You become very aware that couple friends don’t seem to like odd numbers at their dining table, so if you do get invited, you are likely to find yourself coupled with some quite inappropriate character. And then, when it’s time to leave, everyone tries to get out of giving you a lift home. What an embarrassment you are to them all.

I know several widows who have rushed foolishly into a second marriage just to acquire status again or to avoid that moment when you shut the door and you’re alone. Personally I savour the moment more and more. I may talk back to the television or dance alone to the radio, but I am enjoying myself on the whole.

Holidays were a problem at first. But I was saved from having to worry about that for a while by my daughter Joan, who took me off to Tunisia for a week and by the Jempson family, who took me under their wing and whisked me off to Malta. But I couldn’t expect them to be there for me all the time. After 39 years of marriage and shared holidays it was difficult, even a year after Jerry’s death, to venture forth alone. I gave it a lot of thought and decided a coach trip might be the answer, so I booked for a week’s tour of Andalucia.

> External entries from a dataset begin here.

(** A tick dispatches requests that were not in flight, and adds exactly the
    ones it hands out. *)
Lemma prepared_solo g now st : solo st -> solo (prepared_state g now st).
Proof.
  intros [Hnd Hlt]. destruct (prepared_state_fields g now st) as (_ & _ & Hf).
  assert (Hfl : flights_of (prepared_state g now st) = flights_of st) by (unfold flights_of; by rewrite Hf).
  split; rewrite Hfl; [done|]. intros r x Hr. apply (list_elem_of_fmap_2 p_generation) in Hr.
  unfold prepared_state in Hr. destruct (ripened_fields now (reclaimed g st)) as (_ & _ & _ & _ & _ & Hq).
  rewrite Hq in Hr. change (p_generation <$> (ripen now (queue (reclaimed g st))).1)
    with (map p_generation (ripen now (queue (reclaimed g st))).1) in Hr. rewrite ripen_generations in Hr.
  apply list_elem_of_In, in_map_iff in Hr as (r0 & <- & Hr0). cbn in Hr0. apply filter_In in Hr0 as [Hr0 _].
  apply Hlt. by apply list_elem_of_In.
Qed.

Lemma dispatched_solo g now st :
  plugin_inv g st -> solo st -> queue st <> [] ->
  solo (dispatched_state now st)
  /\ exists r, queue st = [r] /\ flights_of (dispatched_state now st) = flights_of st ++ [p_generation r].
Proof.
  intros Hi [Hnd Hlt] Hq. pose proof (dispatched_queue g now st Hi) as Hq'.
  unfold dispatched_state in *. destruct (queue st) as [|r rest] eqn:Eq; [done|].
  assert (Hfl : forall d, flights_of (st <| queue := rest |>
     <| in_flight ::= fun l => l ++ [mkInFlight (p_generation r) now None false false] |> <| pdiag ::= d |>)
     = flights_of st ++ [p_generation r]) by (intros; unfold flights_of; cbn; by rewrite map_app).
  split; [|exists r; split; [cbn in Hq'; congruence | apply Hfl]]. split.
  - rewrite Hfl. apply NoDup_app. split_and!; [done | | apply NoDup_singleton].
    intros x Hx ->%list_elem_of_singleton.
    assert (p_generation r < p_generation r); [|lia]. apply Hlt; [left | done].
  - rewrite Hq'. by intros ? ? ?%elem_of_nil.
Qed.

(** The plugins a tick serves have a request waiting. *)
Lemma tick_round_queue s at_ p :
  p ∈ map dispatched_plugin (tick_round s at_) ->
  exists st r, plugins s !! p = Some st /\ r ∈ tick_round s at_ /\ dispatched_plugin r = p
    /\ dispatched_generation r = current_generation s /\ queue (prepared_state (current_generation s) at_ st) <> [].
Proof.
  intros (r & -> & Hin)%list_elem_of_fmap. pose proof Hin as Hin'.
  apply (subseteq_take _ _ r) in Hin. apply list_elem_of_omap in Hin as (p' & _ & Ho).
  destruct (offer_prepared _ _ _ _ Ho) as (st & Hst & Hp & Hg & _). exists st, r. subst p'. split_and!; try done.
  unfold offer, prepared in Ho. rewrite map_plugins_lookup, Hst in Ho.
  cbn [fmap option_fmap option_map mbind option_bind] in Ho. unfold offer_of in Ho.
  destruct (_ <=? _); [done|]. by destruct (queue _).
Qed.

(** One plugin of a tick. *)
Lemma tick_plugin_flights s at_ p st :
  core_inv s -> flights_inv s -> plugins s !! p = Some st ->
  let st' := if bool_decide (p ∈ map dispatched_plugin (tick_round s at_))
             then dispatched_state at_ (prepared_state (current_generation s) at_ st)
             else prepared_state (current_generation s) at_ st in
  solo st' /\ (forall g, g ∈ flights_of st' <->
    g ∈ flights_of st \/ (g = current_generation s /\ p ∈ map dispatched_plugin (tick_round s at_)))
  /\ (p ∈ map dispatched_plugin (tick_round s at_) -> current_generation s ∉ flights_of st).
Proof.
  intros Hi Hf Hp. cbv zeta. pose proof (prepared_solo (current_generation s) at_ st (Hf p st Hp)) as Hs.
  destruct (prepared_state_fields (current_generation s) at_ st) as (_ & _ & Hfl).
  assert (Hpf : flights_of (prepared_state (current_generation s) at_ st) = flights_of st)
    by (unfold flights_of; by rewrite Hfl).
  case_bool_decide as Hin; [|split; [done|]; rewrite Hpf; split; [naive_solver | done]].
  destruct (tick_round_queue s at_ p Hin) as (st0 & r & Hp0 & _ & _ & _ & Hq).
  assert (st0 = st) as -> by congruence.
  assert (Hpi : plugin_inv (current_generation s) (prepared_state (current_generation s) at_ st)).
  { apply ripened_inv, reclaimed_inv, (ci_plugins _ Hi p st Hp). }
  destruct (dispatched_solo _ at_ _ Hpi Hs Hq) as (Hds & r0 & Hr0 & Hdf).
  pose proof (prepared_current (current_generation s) at_ st) as Hcur. rewrite Hr0 in Hcur.
  apply (Forall_singleton _ r0) in Hcur. cbv beta in Hcur. split; [done|]. rewrite Hdf, Hpf, Hcur. split.
  - intros g. rewrite elem_of_app, list_elem_of_singleton. naive_solver.
  - intros _ Hc. destruct Hs as [_ Hlt]. rewrite <- Hpf in Hc.
    assert (current_generation s < p_generation r0); [|lia]. apply Hlt; [rewrite Hr0; left | done].
Qed.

My coach companions were mainly couples, but there were also three women on their own and an American man, Harry, with his student son. By the first lunch stop in Jerez, Harry asked me if I would care to join him and his son for lunch. For the rest of the trip we were constant companions. At that time he was 66, just the same age as Jerry would have been and though Harry was a Jewish New Yorker from the Bronx, I was surprised to find how similar his background was to Jerry’s.

We had much in common, from the books we liked, the community work we did, and the politics we shared. He had been head of the New York family services department and was now lecturing in a community college on social work.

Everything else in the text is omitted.